→ Task details
Read through the listing below and return only the lines containing "plen".

→ Records supplied
————————

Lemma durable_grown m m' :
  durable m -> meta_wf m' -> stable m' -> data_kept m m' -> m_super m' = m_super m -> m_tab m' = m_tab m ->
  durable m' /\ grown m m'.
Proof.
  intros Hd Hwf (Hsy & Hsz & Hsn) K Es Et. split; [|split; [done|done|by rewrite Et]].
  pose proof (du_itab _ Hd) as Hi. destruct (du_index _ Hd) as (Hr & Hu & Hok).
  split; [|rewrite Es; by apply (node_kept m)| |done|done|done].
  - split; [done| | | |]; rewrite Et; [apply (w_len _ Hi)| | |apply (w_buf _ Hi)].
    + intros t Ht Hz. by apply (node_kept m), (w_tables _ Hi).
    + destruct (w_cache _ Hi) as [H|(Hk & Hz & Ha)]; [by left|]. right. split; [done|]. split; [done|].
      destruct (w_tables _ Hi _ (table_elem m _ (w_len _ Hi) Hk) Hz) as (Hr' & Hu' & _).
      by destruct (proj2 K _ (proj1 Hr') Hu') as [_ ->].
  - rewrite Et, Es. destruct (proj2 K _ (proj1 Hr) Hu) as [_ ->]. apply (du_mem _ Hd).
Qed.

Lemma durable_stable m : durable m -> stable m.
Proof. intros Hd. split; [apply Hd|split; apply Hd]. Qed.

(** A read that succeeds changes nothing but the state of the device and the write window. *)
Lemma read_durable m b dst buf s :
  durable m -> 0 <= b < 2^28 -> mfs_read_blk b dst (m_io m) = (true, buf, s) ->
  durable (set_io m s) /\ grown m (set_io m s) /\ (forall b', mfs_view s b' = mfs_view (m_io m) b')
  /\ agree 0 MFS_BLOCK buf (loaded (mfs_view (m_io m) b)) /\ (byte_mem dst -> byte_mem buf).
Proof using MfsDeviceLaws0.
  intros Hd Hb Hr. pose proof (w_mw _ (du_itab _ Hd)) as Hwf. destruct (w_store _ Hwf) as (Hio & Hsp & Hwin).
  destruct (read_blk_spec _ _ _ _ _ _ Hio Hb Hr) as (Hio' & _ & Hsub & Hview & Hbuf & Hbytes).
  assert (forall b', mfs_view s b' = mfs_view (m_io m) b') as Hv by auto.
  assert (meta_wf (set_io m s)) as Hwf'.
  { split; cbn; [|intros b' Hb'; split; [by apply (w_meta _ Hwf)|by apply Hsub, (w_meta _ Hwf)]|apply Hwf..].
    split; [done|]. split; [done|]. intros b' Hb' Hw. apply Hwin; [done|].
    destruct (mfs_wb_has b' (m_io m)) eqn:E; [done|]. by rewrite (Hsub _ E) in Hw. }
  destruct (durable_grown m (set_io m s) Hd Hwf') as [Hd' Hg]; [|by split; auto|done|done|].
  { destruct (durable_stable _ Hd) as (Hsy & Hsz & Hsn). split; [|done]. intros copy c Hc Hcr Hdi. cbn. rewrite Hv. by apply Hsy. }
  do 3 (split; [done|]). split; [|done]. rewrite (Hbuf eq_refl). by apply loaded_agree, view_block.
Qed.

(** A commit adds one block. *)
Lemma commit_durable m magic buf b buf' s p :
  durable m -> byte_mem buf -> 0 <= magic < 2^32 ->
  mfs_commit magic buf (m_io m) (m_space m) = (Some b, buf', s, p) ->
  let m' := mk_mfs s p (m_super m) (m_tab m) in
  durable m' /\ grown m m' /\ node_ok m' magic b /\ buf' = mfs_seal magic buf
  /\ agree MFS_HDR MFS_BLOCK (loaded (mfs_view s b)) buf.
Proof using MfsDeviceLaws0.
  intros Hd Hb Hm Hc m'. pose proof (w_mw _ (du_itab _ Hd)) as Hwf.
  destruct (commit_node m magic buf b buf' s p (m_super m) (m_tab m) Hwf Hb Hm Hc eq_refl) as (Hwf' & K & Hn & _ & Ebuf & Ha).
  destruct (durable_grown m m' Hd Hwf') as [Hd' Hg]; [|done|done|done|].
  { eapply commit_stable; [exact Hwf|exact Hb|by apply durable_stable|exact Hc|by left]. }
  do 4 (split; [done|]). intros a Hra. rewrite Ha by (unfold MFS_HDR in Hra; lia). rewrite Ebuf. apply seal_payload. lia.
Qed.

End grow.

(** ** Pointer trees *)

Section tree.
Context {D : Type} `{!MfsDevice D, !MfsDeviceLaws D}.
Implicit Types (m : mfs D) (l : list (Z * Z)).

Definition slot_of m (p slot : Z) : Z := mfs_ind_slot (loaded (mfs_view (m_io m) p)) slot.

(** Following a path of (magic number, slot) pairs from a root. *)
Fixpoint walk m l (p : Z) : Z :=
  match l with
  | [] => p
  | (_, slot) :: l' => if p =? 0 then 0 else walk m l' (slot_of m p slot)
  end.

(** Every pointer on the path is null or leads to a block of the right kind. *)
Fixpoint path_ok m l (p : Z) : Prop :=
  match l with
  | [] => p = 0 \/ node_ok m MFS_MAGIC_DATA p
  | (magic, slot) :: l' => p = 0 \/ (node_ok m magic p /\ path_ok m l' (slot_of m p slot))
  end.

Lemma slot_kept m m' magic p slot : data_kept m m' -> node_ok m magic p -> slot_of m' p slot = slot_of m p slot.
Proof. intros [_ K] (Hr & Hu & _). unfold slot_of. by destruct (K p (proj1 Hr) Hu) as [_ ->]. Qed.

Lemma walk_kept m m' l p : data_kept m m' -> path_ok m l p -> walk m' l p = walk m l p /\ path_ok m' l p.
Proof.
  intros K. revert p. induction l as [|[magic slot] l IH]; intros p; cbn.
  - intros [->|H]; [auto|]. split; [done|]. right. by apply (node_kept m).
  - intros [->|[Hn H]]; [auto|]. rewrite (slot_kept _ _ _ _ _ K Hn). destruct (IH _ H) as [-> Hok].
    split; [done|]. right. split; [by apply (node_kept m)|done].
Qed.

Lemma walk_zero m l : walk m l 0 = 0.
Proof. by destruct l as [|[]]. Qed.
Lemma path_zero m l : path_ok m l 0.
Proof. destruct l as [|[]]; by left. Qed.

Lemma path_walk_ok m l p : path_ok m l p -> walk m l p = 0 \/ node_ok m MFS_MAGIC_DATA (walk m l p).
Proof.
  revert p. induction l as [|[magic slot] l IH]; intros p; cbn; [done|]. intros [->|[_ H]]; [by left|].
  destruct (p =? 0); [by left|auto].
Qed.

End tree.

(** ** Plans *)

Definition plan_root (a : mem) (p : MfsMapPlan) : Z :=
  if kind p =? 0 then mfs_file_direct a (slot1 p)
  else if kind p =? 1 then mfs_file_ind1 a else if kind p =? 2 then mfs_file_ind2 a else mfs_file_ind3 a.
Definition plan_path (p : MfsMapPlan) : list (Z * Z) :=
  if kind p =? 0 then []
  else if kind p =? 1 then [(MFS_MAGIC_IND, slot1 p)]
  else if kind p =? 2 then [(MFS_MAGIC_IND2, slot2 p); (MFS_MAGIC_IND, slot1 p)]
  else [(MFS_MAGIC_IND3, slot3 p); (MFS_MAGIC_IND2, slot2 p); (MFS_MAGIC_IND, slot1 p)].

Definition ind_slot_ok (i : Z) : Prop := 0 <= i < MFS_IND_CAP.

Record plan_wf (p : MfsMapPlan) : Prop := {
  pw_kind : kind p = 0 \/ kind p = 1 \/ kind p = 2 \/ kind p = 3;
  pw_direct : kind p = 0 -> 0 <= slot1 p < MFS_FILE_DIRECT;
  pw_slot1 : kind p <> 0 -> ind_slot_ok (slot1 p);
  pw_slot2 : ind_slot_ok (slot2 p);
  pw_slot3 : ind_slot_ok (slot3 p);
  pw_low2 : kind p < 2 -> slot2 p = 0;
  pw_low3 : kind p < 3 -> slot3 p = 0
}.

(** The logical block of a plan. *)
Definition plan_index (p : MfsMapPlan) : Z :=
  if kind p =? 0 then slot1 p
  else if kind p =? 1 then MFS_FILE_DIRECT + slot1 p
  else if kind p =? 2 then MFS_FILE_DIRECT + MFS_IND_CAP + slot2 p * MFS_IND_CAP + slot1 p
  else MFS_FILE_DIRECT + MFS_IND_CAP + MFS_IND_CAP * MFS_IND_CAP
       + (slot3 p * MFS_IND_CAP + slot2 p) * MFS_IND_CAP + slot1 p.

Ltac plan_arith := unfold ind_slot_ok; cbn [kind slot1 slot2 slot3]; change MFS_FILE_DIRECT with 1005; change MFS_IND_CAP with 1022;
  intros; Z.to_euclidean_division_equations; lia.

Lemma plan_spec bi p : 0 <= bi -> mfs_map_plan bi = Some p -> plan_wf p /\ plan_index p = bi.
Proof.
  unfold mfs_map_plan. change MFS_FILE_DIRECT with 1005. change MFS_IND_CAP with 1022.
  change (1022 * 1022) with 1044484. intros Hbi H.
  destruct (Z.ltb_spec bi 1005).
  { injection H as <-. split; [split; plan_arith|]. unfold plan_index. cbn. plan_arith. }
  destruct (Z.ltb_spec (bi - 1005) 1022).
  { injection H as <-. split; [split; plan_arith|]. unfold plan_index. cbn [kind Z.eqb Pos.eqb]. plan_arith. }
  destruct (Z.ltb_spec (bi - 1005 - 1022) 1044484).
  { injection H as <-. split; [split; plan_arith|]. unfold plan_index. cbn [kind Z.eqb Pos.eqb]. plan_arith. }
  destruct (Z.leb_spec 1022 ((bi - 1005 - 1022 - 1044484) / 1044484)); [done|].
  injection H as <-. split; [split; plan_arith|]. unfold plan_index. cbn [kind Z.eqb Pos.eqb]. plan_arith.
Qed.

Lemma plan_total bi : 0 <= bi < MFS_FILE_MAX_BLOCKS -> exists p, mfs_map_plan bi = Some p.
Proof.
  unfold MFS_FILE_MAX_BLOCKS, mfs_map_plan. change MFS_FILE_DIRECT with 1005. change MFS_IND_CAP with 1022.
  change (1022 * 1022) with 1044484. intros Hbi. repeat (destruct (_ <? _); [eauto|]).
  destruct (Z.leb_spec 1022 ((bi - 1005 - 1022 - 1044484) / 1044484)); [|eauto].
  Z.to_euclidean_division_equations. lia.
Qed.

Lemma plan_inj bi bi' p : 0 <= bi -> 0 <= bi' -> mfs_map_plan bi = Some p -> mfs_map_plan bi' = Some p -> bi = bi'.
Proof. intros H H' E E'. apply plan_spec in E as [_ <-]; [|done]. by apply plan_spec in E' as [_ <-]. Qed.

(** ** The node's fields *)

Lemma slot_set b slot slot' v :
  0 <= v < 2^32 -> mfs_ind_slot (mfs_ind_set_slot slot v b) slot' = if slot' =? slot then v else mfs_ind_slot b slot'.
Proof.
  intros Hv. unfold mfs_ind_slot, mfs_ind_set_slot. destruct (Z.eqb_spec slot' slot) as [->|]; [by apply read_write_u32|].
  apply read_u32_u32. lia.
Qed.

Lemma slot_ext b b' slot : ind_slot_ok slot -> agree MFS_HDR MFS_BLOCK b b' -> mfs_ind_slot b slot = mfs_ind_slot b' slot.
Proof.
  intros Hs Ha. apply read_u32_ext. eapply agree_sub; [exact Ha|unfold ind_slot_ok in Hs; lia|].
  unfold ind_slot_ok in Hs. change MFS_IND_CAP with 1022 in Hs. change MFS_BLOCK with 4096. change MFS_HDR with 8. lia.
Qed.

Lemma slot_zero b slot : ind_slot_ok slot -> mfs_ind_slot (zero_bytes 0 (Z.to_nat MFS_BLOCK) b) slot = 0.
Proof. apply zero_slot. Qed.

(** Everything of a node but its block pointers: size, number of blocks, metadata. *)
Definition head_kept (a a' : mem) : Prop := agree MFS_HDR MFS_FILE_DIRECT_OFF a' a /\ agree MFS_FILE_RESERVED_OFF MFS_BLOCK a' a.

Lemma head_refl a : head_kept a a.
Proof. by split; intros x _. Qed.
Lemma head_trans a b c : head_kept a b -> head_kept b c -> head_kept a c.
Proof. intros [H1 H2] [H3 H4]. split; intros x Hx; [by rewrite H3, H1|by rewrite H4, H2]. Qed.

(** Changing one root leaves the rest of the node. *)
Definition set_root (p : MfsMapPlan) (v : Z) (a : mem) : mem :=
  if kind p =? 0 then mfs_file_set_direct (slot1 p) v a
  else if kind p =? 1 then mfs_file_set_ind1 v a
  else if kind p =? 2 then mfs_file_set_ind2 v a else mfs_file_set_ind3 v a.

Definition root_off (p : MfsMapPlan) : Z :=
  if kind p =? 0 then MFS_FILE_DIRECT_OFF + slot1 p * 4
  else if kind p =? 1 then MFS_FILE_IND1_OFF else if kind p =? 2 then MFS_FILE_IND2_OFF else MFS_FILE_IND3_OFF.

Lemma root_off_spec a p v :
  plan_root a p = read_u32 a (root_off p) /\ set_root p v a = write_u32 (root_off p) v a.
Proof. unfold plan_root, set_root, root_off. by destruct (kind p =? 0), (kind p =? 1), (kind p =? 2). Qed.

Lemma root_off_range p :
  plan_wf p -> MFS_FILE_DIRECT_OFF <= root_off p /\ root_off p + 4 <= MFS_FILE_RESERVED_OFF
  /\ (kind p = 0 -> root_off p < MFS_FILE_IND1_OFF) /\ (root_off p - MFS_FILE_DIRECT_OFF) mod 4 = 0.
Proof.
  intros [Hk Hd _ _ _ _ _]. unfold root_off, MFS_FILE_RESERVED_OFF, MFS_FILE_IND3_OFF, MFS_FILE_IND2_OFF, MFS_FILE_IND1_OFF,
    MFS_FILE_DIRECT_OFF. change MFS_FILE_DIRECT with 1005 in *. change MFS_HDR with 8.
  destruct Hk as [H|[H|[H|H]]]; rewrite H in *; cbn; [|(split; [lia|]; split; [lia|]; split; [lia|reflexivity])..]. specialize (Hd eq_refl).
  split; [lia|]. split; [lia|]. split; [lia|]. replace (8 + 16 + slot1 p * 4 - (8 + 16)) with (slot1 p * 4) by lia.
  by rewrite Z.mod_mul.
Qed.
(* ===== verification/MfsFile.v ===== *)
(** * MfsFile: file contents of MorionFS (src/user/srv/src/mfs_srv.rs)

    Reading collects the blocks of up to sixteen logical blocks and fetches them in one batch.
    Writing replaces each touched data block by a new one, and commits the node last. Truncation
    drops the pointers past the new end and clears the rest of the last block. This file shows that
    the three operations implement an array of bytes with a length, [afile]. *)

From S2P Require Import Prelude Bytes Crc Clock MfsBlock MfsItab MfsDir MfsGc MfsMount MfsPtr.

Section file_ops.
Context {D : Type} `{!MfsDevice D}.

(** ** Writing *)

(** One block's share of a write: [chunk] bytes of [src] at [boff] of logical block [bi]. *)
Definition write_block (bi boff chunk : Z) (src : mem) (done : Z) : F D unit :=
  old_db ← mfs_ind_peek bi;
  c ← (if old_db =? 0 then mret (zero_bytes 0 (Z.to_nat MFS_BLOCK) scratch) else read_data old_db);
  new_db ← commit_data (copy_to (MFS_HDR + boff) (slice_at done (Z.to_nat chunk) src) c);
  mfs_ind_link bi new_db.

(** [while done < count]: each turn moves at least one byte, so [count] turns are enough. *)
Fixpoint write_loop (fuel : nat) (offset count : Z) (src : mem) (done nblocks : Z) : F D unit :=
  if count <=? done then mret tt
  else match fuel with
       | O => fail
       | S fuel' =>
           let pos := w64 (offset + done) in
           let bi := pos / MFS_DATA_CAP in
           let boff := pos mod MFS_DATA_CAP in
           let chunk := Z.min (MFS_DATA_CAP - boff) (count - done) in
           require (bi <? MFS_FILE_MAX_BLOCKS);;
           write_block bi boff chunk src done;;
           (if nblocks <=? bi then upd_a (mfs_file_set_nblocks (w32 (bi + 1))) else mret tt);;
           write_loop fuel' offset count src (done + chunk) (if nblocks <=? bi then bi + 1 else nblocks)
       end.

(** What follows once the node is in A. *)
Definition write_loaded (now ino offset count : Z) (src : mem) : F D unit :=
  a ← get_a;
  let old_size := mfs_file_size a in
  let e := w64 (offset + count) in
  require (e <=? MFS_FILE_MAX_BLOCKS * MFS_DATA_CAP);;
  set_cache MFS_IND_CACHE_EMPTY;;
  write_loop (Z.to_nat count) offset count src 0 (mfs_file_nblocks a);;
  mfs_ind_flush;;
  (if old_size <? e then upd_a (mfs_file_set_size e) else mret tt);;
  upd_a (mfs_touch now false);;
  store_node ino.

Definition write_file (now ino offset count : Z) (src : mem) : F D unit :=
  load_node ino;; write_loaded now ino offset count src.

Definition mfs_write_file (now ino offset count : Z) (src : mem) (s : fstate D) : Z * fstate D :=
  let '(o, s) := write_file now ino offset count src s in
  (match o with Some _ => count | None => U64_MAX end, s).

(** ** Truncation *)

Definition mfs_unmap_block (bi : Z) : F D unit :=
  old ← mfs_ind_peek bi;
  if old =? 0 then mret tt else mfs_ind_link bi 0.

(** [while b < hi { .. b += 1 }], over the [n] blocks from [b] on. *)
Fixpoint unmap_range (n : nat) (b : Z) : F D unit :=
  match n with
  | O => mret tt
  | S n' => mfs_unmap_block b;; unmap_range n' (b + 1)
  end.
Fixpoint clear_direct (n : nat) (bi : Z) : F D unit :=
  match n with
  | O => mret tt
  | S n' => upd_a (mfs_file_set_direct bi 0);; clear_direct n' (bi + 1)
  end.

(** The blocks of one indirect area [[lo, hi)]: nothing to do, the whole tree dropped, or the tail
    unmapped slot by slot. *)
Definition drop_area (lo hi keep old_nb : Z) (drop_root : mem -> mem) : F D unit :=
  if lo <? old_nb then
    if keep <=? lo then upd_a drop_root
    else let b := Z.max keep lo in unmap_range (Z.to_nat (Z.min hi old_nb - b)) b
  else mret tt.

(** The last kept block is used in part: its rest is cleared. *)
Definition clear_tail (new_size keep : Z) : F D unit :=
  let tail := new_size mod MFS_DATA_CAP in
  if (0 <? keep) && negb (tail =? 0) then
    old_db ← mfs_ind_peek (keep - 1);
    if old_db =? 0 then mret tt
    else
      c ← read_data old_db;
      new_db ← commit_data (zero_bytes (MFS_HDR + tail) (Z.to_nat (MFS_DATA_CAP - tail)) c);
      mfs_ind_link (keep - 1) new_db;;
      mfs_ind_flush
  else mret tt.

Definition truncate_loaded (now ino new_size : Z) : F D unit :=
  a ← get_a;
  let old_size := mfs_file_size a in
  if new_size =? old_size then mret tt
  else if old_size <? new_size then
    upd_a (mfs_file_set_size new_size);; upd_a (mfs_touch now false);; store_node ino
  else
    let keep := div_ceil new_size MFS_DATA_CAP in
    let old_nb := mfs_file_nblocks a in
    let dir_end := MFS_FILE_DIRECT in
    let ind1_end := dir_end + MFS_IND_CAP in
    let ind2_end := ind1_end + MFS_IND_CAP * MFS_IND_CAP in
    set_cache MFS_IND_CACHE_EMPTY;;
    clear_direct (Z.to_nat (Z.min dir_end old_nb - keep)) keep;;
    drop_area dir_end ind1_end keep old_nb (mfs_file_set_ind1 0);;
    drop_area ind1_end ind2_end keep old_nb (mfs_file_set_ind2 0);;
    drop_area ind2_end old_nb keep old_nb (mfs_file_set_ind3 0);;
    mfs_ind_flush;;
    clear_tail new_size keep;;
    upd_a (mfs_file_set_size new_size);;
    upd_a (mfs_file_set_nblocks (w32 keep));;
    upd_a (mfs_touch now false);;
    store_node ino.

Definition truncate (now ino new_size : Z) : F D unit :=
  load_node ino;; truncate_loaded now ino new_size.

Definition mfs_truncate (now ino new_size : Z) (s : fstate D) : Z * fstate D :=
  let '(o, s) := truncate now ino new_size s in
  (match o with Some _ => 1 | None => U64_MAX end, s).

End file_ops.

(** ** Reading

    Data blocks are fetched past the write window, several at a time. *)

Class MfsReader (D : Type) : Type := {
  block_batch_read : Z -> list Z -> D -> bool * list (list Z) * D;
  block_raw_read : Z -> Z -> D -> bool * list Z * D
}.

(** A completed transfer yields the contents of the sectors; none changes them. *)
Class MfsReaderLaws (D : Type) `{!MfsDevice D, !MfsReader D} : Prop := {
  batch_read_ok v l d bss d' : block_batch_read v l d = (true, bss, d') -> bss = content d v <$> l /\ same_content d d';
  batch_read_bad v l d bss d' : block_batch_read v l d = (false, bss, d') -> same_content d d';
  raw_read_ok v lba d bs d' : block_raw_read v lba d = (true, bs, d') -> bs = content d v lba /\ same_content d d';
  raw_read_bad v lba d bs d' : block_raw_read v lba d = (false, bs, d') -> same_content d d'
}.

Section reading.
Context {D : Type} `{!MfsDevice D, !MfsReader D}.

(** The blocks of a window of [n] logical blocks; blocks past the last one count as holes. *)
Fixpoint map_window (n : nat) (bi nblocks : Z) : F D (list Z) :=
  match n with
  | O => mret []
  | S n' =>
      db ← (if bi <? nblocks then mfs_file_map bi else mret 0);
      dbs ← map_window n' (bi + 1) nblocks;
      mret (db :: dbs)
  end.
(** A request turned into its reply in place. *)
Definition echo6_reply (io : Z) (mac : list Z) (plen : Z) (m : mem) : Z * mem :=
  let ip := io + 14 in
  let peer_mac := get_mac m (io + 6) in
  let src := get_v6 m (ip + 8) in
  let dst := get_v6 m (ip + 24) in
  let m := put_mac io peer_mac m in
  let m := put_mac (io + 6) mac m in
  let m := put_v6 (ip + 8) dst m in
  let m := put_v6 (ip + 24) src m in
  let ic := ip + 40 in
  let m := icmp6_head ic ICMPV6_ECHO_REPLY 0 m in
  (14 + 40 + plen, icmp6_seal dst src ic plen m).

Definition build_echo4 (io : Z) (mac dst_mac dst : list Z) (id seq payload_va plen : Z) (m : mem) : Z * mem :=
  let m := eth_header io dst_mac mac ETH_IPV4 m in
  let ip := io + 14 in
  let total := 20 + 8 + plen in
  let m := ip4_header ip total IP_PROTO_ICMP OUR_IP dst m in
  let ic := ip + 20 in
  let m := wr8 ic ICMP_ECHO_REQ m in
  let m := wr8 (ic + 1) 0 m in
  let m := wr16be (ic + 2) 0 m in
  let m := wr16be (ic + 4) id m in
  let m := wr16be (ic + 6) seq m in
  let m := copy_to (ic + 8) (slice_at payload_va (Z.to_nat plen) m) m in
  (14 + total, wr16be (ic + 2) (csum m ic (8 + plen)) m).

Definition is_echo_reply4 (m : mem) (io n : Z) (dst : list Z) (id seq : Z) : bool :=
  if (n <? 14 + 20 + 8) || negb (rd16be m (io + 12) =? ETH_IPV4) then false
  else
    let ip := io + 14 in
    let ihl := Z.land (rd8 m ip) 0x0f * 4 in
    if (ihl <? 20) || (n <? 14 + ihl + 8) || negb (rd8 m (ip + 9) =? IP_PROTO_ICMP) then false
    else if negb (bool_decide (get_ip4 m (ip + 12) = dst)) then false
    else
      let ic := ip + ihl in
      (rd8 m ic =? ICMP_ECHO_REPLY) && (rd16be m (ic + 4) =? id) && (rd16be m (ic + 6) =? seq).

————————

→ Response
Definition echo6_reply (io : Z) (mac : list Z) (plen : Z) (m : mem) : Z * mem :=
  (14 + 40 + plen, icmp6_seal dst src ic plen m).
Definition build_echo4 (io : Z) (mac dst_mac dst : list Z) (id seq payload_va plen : Z) (m : mem) : Z * mem :=
  let total := 20 + 8 + plen in
  let m := copy_to (ic + 8) (slice_at payload_va (Z.to_nat plen) m) m in
  (14 + total, wr16be (ic + 2) (csum m ic (8 + plen)) m).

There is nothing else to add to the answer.